(* ===== verification/GoNet.v ===== *)
(** * The parts of Go's [net] package the sources use

    A [net.IP] is a byte slice that may be nil: [option (list Z)].  The parsers
    follow [net/netip]: four decimal octets without leading zeros, or IPv6 with
    at most one ellipsis and an optional trailing dotted quad. *)
From S2P Require Import Prelude Errors GoStrings.

Definition IP := option (list Z).
Definition HardwareAddr := list Z.
Record IPNet := MkIPNet { net_ip : IP; net_mask : list Z }.

#[export] Instance IPNet_eq_dec : EqDecision IPNet.
Proof. solve_decision. Defined.

Definition ip_bytes (ip : IP) : list Z := default [] ip.

Definition v4InV6Prefix : list Z := [0;0;0;0;0;0;0;0;0;0;255;255].

(** [IP.To4]. *)
Definition To4 (ip : IP) : IP :=
  match ip with
  | None => None
  | Some l =>
      if bool_decide (length l = 4%nat) then Some l
      else if bool_decide (length l = 16%nat) && bool_decide (take 12 l = v4InV6Prefix)
           then Some (drop 12 l) else None
  end.

(** [net.IPv4(a, b, c, d)]: the 16-byte form. *)
Definition IPv4 (a b c d : Z) : IP := Some (v4InV6Prefix ++ [a; b; c; d]).

(** ** Rendering *)
Definition fmt_v4 (l : list Z) : string := join "." (map fmt_u l).

Definition groups (l : list Z) : list Z :=
  (fix go (l : list Z) : list Z :=
     match l with a :: b :: l => (a * 256 + b) :: go l | _ => [] end) l.

(** The length of the run of zero groups at the head. *)
Fixpoint zero_run (l : list Z) : nat :=
  match l with 0 :: l => S (zero_run l) | _ => O end.
(** Start and length of the first longest run of at least [best] + 1 zeros. *)
Fixpoint longest_run (l : list Z) (i best_at best : nat) : nat * nat :=
  match l with
  | [] => (best_at, best)
  | _ :: l' =>
      let r := zero_run l in
      if bool_decide (best < r)%nat then longest_run l' (S i) i r
      else longest_run l' (S i) best_at best
  end.
Definition fmt_v6 (l : list Z) : string :=
  let g := groups l in
  let '(at_, len) := longest_run g 0 0 1 in
  if bool_decide (1 < len)%nat
  then join ":" (map fmt_x (take at_ g)) +:+ "::" +:+ join ":" (map fmt_x (drop (at_ + len) g))
  else join ":" (map fmt_x g).

(** [IP.String]. *)
Definition ip_string (ip : IP) : string :=
  match ip_bytes ip with
  | [] => "<nil>"
  | l =>
      match To4 (Some l) with
      | Some v4 => fmt_v4 v4
      | None => if bool_decide (length l = 16%nat) then fmt_v6 l else "?" +:+ hex_encode l
      end
  end.

(** [HardwareAddr.String]. *)
Definition mac_string (m : HardwareAddr) : string := join ":" (map fmt_02x m).

(** ** Parsing addresses *)
Definition dec_digit (c : ascii) : option Z :=
  match digit_val c with Some d => if d <? 10 then Some d else None | None => None end.

Fixpoint parse_octet (digits : nat) (val : Z) (s : string) : option Z :=
  match s with
  | "" => if bool_decide (digits = O) then None else Some val
  | String c s =>
      match dec_digit c with
      | Some d =>
          if bool_decide (digits = 1%nat) && (val =? 0) then None
          else let val := val * 10 + d in
               if 255 <? val then None else parse_octet (S digits) val s
      | None => None
      end
  end.

Definition parse_v4 (s : string) : option (list Z) :=
  match split_on "." s with
  | [a; b; c; d] =>
      match parse_octet 0 0 a, parse_octet 0 0 b, parse_octet 0 0 c, parse_octet 0 0 d with
      | Some a, Some b, Some c, Some d => Some [a; b; c; d]
      | _, _, _, _ => None
      end
  | _ => None
  end.

(** One hexadecimal group: its value, its number of digits and what follows. *)
Fixpoint parse_group (off : nat) (acc : Z) (s : string) : option (nat * Z * string) :=
  match s with
  | "" => Some (off, acc, s)
  | String c r =>
      match hex_val c with
      | Some d => if bool_decide (3 < off)%nat then None else parse_group (S off) (acc * 16 + d) r
      | None => Some (off, acc, s)
      end
  end.

(** The loop of [parseIPv6]: [ip] holds the bytes so far. *)
Fixpoint parse_v6_loop (fuel : nat) (ip : list Z) (ell : option nat) (s : string)
    : option (list Z * option nat * string) :=
  match fuel with
  | O => Some (ip, ell, s)
  | S fuel =>
      if bool_decide (16 ≤ length ip)%nat then Some (ip, ell, s)
      else match parse_group 0 0 s with
      | None | Some (O, _, _) => None
      | Some (_, acc, rest) =>
          match rest with
          | "" => Some (ip ++ [acc / 256; acc mod 256], ell, "")
          | String c r =>
              if bool_decide (c = "."%char) then
                if bool_decide (ell = None) && negb (bool_decide (length ip = 12%nat)) then None
                else if bool_decide (16 < length ip + 4)%nat then None
                else match parse_v4 s with
                     | Some q => Some (ip ++ q, ell, "")
                     | None => None
                     end
              else if bool_decide (c = ":"%char) then
                let ip := ip ++ [acc / 256; acc mod 256] in
                match r with
                | "" => None
                | String c2 r2 =>
                    if bool_decide (c2 = ":"%char) then
                      match ell with
                      | Some _ => None
                      | None =>
                          match r2 with
                          | "" => Some (ip, Some (length ip), "")
                          | _ => parse_v6_loop fuel ip (Some (length ip)) r2
                          end
                      end
                    else parse_v6_loop fuel ip ell r
                end
              else None
          end
      end
  end.

Definition parse_v6 (s : string) : option (list Z) :=
  let finish (r : option (list Z * option nat * string)) :=
    match r with
    | Some (ip, ell, "") =>
        if bool_decide (length ip < 16)%nat then
          match ell with
          | Some k => Some (take k ip ++ replicate (16 - length ip) 0 ++ drop k ip)
          | None => None
          end
        else match ell with Some _ => None | None => Some ip end
    | _ => None
    end in
  match cut_prefix "::" s with
  | Some "" => Some (replicate 16 0)
  | Some r => finish (parse_v6_loop 9 [] (Some O) r)
  | None => finish (parse_v6_loop 9 [] None s)
  end.

(** [netip.ParseAddr] without a zone: the first of [.], [:] and [%] decides
    the syntax; the result is 4 or 16 bytes. *)
Fixpoint addr_mark (t : string) : option ascii :=
  match t with
  | "" => None
  | String c t => if bool_decide (c ∈ ["."; ":"; "%"]%char) then Some c else addr_mark t
  end.
Definition parse_addr (s : string) : option (list Z) :=
  match addr_mark s with
  | Some c => if bool_decide (c = "."%char) then parse_v4 s
              else if bool_decide (c = ":"%char) then parse_v6 s
              else None
  | None => None
  end.

Definition to16 (l : list Z) : list Z :=
  if bool_decide (length l = 4%nat) then v4InV6Prefix ++ l else l.

(** [net.ParseIP]: nil on a bad text, else always 16 bytes. *)
Definition ParseIP (s : string) : IP := to16 <$> parse_addr s.

(** ** Masks and CIDRs *)
(** [net.CIDRMask(ones, bits)] for [0 <= ones <= bits], [bits] 32 or 128. *)
Fixpoint mask_bytes (n : nat) (ones : Z) : list Z :=
  match n with
  | O => []
  | S n => (if 8 <=? ones then 255 else if 0 <? ones then 255 - (2 ^ (8 - ones) - 1) else 0)
             :: mask_bytes n (ones - 8)
  end.
Definition CIDRMask (ones bits : Z) : list Z := mask_bytes (Z.to_nat (bits / 8)) ones.

(** [IP.Mask] in the case [ParseCIDR] uses: 16 bytes and a 4- or 16-byte mask. *)
Definition ip_mask (ip mask : list Z) : list Z :=
  let ip := if bool_decide (length mask = 4%nat) && bool_decide (take 12 ip = v4InV6Prefix)
            then drop 12 ip else ip in
  zip_with Z.land ip mask.

(** [IP.Mask] in general; nil when the lengths do not agree. *)
Definition IP_Mask (ip : IP) (mask : list Z) : IP :=
  let l := ip_bytes ip in
  let mask := if bool_decide (length mask = 16%nat) && bool_decide (length l = 4%nat)
                 && bool_decide (take 12 mask = replicate 12 255) then drop 12 mask else mask in
  let l := if bool_decide (length mask = 4%nat) && bool_decide (length l = 16%nat)
              && bool_decide (take 12 l = v4InV6Prefix) then drop 12 l else l in
  if bool_decide (length l = length mask) then Some (zip_with Z.land l mask) else None.

(** [IP.Equal]: an IPv4 address and its 16-byte form are the same. *)
Definition IP_Equal (a b : IP) : bool :=
  let x := ip_bytes a in
  let y := ip_bytes b in
  if bool_decide (length x = length y) then bool_decide (x = y)
  else if bool_decide (length x = 4%nat) && bool_decide (length y = 16%nat)
  then bool_decide (take 12 y = v4InV6Prefix) && bool_decide (x = drop 12 y)
  else if bool_decide (length x = 16%nat) && bool_decide (length y = 4%nat)
  then bool_decide (take 12 x = v4InV6Prefix) && bool_decide (drop 12 x = y)
  else false.
Definition IP_IsUnspecified (ip : IP) : bool :=
  IP_Equal ip (IPv4 0 0 0 0) || IP_Equal ip (Some (replicate 16 0)).

(** [dtoi] on the whole text. *)
Fixpoint dtoi (n : Z) (s : string) : option Z :=
  match s with
  | "" => Some n
  | String c s =>
      match dec_digit c with
      | Some d => let n := n * 10 + d in if 16777215 <=? n then None else dtoi n s
      | None => None
      end
  end.

Definition cidr_error (s : string) : error := errorf ("invalid CIDR address: " +:+ s).

(** [net.ParseCIDR]: the address and its network. *)
Definition ParseCIDR (s : string) : res (IP * IPNet) :=
  match cut_str s "/" with
  | None => Err (cidr_error s)
  | Some (addr, mask) =>
      match parse_addr addr with
      | None => Err (cidr_error s)
      | Some l =>
          let bits := 8 * Z.of_nat (length l) in
          match mask with
          | "" => Err (cidr_error s)
          | _ => match dtoi 0 mask with
                 | None => Err (cidr_error s)
                 | Some n =>
                     if bits <? n then Err (cidr_error s)
                     else let m := CIDRMask n bits in
                          Ok (Some (to16 l), MkIPNet (Some (ip_mask (to16 l) m)) m)
                 end
          end
      end
  end.

Lemma ParseCIDR_returns s : returns (ParseCIDR s).
Proof. unfold ParseCIDR. repeat (case_match; try exact I). Qed.
#[export] Hint Resolve ParseCIDR_returns : returns.

(** [networkNumberAndMask]. *)
Definition network_number_and_mask (n : IPNet) : option (list Z * list Z) :=
  let ip := match To4 (net_ip n) with Some x => x | None => ip_bytes (net_ip n) end in
  if negb (bool_decide (length ip = 4%nat)) && negb (bool_decide (length ip = 16%nat)) then None
  else if bool_decide (length (net_mask n) = 4%nat) then
    if bool_decide (length ip = 4%nat) then Some (ip, net_mask n) else None
  else if bool_decide (length (net_mask n) = 16%nat) then
    Some (ip, if bool_decide (length ip = 4%nat) then drop 12 (net_mask n) else net_mask n)
  else None.

(** [IPNet.Contains]. *)
Definition net_contains (n : IPNet) (ip : IP) : bool :=
  let x := match To4 ip with Some x => x | None => ip_bytes ip end in
  match network_number_and_mask n with
  | Some (nn, m) => bool_decide (length x = length nn) &&
                    bool_decide (zip_with Z.land nn m = zip_with Z.land x m)
  | None => bool_decide (x = [])
  end.

(** [simpleMaskLength]: the number of leading ones, [None] when a one follows. *)
Definition byte_ones (b : Z) : option Z :=
  if b =? 255 then Some 8 else if b =? 254 then Some 7 else if b =? 252 then Some 6
  else if b =? 248 then Some 5 else if b =? 240 then Some 4 else if b =? 224 then Some 3
  else if b =? 192 then Some 2 else if b =? 128 then Some 1 else if b =? 0 then Some 0 else None.
Fixpoint mask_length (l : list Z) : option Z :=
  match l with
  | [] => Some 0
  | b :: l =>
      match byte_ones b with
      | Some 8 => match mask_length l with Some n => Some (8 + n) | None => None end
      | Some n => if forallb (Z.eqb 0) l then Some n else None
      | None => None
      end
  end.

(** [IPMask.Size], the number of ones: zero for a mask that is not one. *)
Definition mask_ones (m : list Z) : Z := default 0 (mask_length m).

(** [IPNet.String]. *)
Definition net_string (n : IPNet) : string :=
  match network_number_and_mask n with
  | None => "<nil>"
  | Some (nn, m) =>
      ip_string (Some nn) +:+ "/" +:+
      match mask_length m with Some l => fmt_u l | None => hex_encode m end
  end.

(** ** Hardware addresses *)
Definition xtoi2 (a b : ascii) : option Z :=
  match hex_val a, hex_val b with Some x, Some y => Some (x * 16 + y) | _, _ => None end.

(** [n] bytes of two digits separated by [sep]; the text after the last byte
    must be empty, as the length checks of [ParseMAC] make it. *)
Fixpoint mac_pairs (n : nat) (sep : ascii) (s : string) : option (list Z) :=
  match n, s with
  | O, "" => Some []
  | 1%nat, String a (String b "") => match xtoi2 a b with Some x => Some [x] | None => None end
  | S n, String a (String b (String c s)) =>
      if bool_decide (c = sep) then
        match xtoi2 a b, mac_pairs n sep s with Some x, Some l => Some (x :: l) | _, _ => None end
      else None
  | _, _ => None
  end.
(** The Cisco form: [n] groups of two bytes separated by dots. *)
Fixpoint mac_quads (n : nat) (s : string) : option (list Z) :=
  match n, s with
  | 1%nat, String a (String b (String c (String d ""))) =>
      match xtoi2 a b, xtoi2 c d with Some x, Some y => Some [x; y] | _, _ => None end
  | S n, String a (String b (String c (String d (String e s)))) =>
      if bool_decide (e = "."%char) then
        match xtoi2 a b, xtoi2 c d, mac_quads n s with
        | Some x, Some y, Some l => Some (x :: y :: l)
        | _, _, _ => None
        end
      else None
  | _, _ => None
  end.

Definition mac_error (s : string) : error :=
  errorf ("address " +:+ s +:+ ": invalid MAC address").
Definition mac_len_ok (n : nat) : bool := bool_decide (n ∈ [6; 8; 20]%nat).

(** [net.ParseMAC]. *)
Definition ParseMAC (s : string) : res HardwareAddr :=
  let n := String.length s in
  let parsed :=
    if bool_decide (n < 14)%nat then None
    else match s with
    | String _ (String _ (String c s')) =>
        if bool_decide (c = ":"%char) || bool_decide (c = "-"%char) then
          if bool_decide (((n + 1) mod 3)%nat = O) && mac_len_ok ((n + 1) / 3)%nat
          then mac_pairs ((n + 1) / 3)%nat c s else None
        else match s' with
        | String _ (String d _) =>
            if bool_decide (d = "."%char) && bool_decide (((n + 1) mod 5)%nat = O)
               && mac_len_ok (2 * (n + 1) / 5)%nat
            then mac_quads ((n + 1) / 5)%nat s else None
        | _ => None
        end
    | _ => None
    end in
  match parsed with Some m => Ok m | None => Err (mac_error s) end.
Lemma ParseMAC_returns s : returns (ParseMAC s).
Proof. unfold ParseMAC. cbv zeta. match goal with |- returns (match ?x with _ => _ end) => by destruct x end. Qed.
#[export] Hint Resolve ParseMAC_returns : returns.

Example ex_ParseIP4 : ip_string (ParseIP "10.0.0.1") = "10.0.0.1".
Proof. vm_compute. reflexivity. Qed.
Example ex_ParseIP6 : ip_string (ParseIP "2001:db8:0:0:1::1") = "2001:db8::1:0:0:1".
Proof. vm_compute. reflexivity. Qed.
Example ex_ParseCIDR :
  match ParseCIDR "169.254.169.254/16" with Ok (ip, n) => (ip_string ip, net_string n)
  | _ => ("", "") end = ("169.254.169.254", "169.254.0.0/16").
Proof. vm_compute. reflexivity. Qed.
Example ex_ParseMAC : mac_string (default [] (get_ok (ParseMAC "02:00:5e:AA:00:01")))
  = "02:00:5e:aa:00:01".
Proof. vm_compute. reflexivity. Qed.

---+---

— THE TASK —
If a line in the material above contains "groups", show that line.

— RESPONSE TO THE EXERCISE —
Definition groups (l : list Z) : list Z :=
(** The length of the run of zero groups at the head. *)
  let g := groups l in
(** The Cisco form: [n] groups of two bytes separated by dots. *)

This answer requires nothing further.